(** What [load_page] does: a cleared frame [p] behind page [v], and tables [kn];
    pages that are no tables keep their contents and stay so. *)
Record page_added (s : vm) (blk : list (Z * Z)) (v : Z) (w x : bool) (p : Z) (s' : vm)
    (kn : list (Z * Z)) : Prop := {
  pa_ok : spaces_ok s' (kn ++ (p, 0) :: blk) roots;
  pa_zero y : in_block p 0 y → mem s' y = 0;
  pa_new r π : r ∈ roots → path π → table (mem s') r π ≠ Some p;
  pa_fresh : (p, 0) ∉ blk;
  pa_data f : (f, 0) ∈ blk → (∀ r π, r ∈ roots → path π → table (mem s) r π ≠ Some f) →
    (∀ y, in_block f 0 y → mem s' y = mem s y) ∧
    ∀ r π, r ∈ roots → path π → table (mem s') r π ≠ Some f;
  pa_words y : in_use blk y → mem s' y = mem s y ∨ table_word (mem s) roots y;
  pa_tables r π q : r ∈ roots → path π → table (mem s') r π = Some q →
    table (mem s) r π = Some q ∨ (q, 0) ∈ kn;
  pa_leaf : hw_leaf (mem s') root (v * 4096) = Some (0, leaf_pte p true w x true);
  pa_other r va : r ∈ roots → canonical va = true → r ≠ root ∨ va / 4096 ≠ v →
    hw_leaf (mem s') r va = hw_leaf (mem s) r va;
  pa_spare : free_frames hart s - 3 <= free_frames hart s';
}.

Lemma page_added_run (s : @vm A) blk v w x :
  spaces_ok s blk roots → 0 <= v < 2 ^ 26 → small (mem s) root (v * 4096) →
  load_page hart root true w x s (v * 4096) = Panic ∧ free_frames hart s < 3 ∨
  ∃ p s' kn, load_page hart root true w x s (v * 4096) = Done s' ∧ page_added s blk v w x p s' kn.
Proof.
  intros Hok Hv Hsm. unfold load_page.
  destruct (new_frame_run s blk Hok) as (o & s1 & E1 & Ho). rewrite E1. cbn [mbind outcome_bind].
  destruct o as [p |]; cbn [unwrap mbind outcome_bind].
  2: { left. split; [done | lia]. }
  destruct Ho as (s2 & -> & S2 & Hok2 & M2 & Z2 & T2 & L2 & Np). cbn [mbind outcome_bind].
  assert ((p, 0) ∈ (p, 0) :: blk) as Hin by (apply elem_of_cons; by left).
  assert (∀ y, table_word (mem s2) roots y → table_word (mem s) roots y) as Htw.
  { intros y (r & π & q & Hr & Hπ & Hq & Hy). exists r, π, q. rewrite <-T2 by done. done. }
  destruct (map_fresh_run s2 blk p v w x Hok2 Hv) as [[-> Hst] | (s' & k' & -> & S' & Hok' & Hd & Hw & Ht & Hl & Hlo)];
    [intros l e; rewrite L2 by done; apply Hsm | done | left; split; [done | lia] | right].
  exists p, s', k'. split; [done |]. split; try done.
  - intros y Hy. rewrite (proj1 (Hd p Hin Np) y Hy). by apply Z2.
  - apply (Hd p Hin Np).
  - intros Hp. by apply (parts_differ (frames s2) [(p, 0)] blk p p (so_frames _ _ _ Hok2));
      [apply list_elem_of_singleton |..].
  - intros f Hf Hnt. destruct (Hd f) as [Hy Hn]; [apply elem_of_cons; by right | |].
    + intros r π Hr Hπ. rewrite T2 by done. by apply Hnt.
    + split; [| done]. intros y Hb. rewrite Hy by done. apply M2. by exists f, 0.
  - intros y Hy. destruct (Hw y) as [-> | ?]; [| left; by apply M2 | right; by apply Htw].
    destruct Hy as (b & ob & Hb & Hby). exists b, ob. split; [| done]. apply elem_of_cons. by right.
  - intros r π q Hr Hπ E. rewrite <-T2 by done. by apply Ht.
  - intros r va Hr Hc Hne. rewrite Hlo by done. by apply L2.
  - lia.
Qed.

→ **AIM OF THE EXERCISE**
Going back to the entries above, set down exactly the lines that begin at the one with "π ≠ Some f;" and end at the one with "hw_leaf (mem s') r va", both included, and nothing else.

→ **TASK OUTPUT**
    ∀ r π, r ∈ roots → path π → table (mem s') r π ≠ Some f;
  pa_words y : in_use blk y → mem s' y = mem s y ∨ table_word (mem s) roots y;
  pa_tables r π q : r ∈ roots → path π → table (mem s') r π = Some q →
    table (mem s) r π = Some q ∨ (q, 0) ∈ kn;
  pa_leaf : hw_leaf (mem s') root (v * 4096) = Some (0, leaf_pte p true w x true);
  pa_other r va : r ∈ roots → canonical va = true → r ≠ root ∨ va / 4096 ≠ v →
    hw_leaf (mem s') r va = hw_leaf (mem s) r va;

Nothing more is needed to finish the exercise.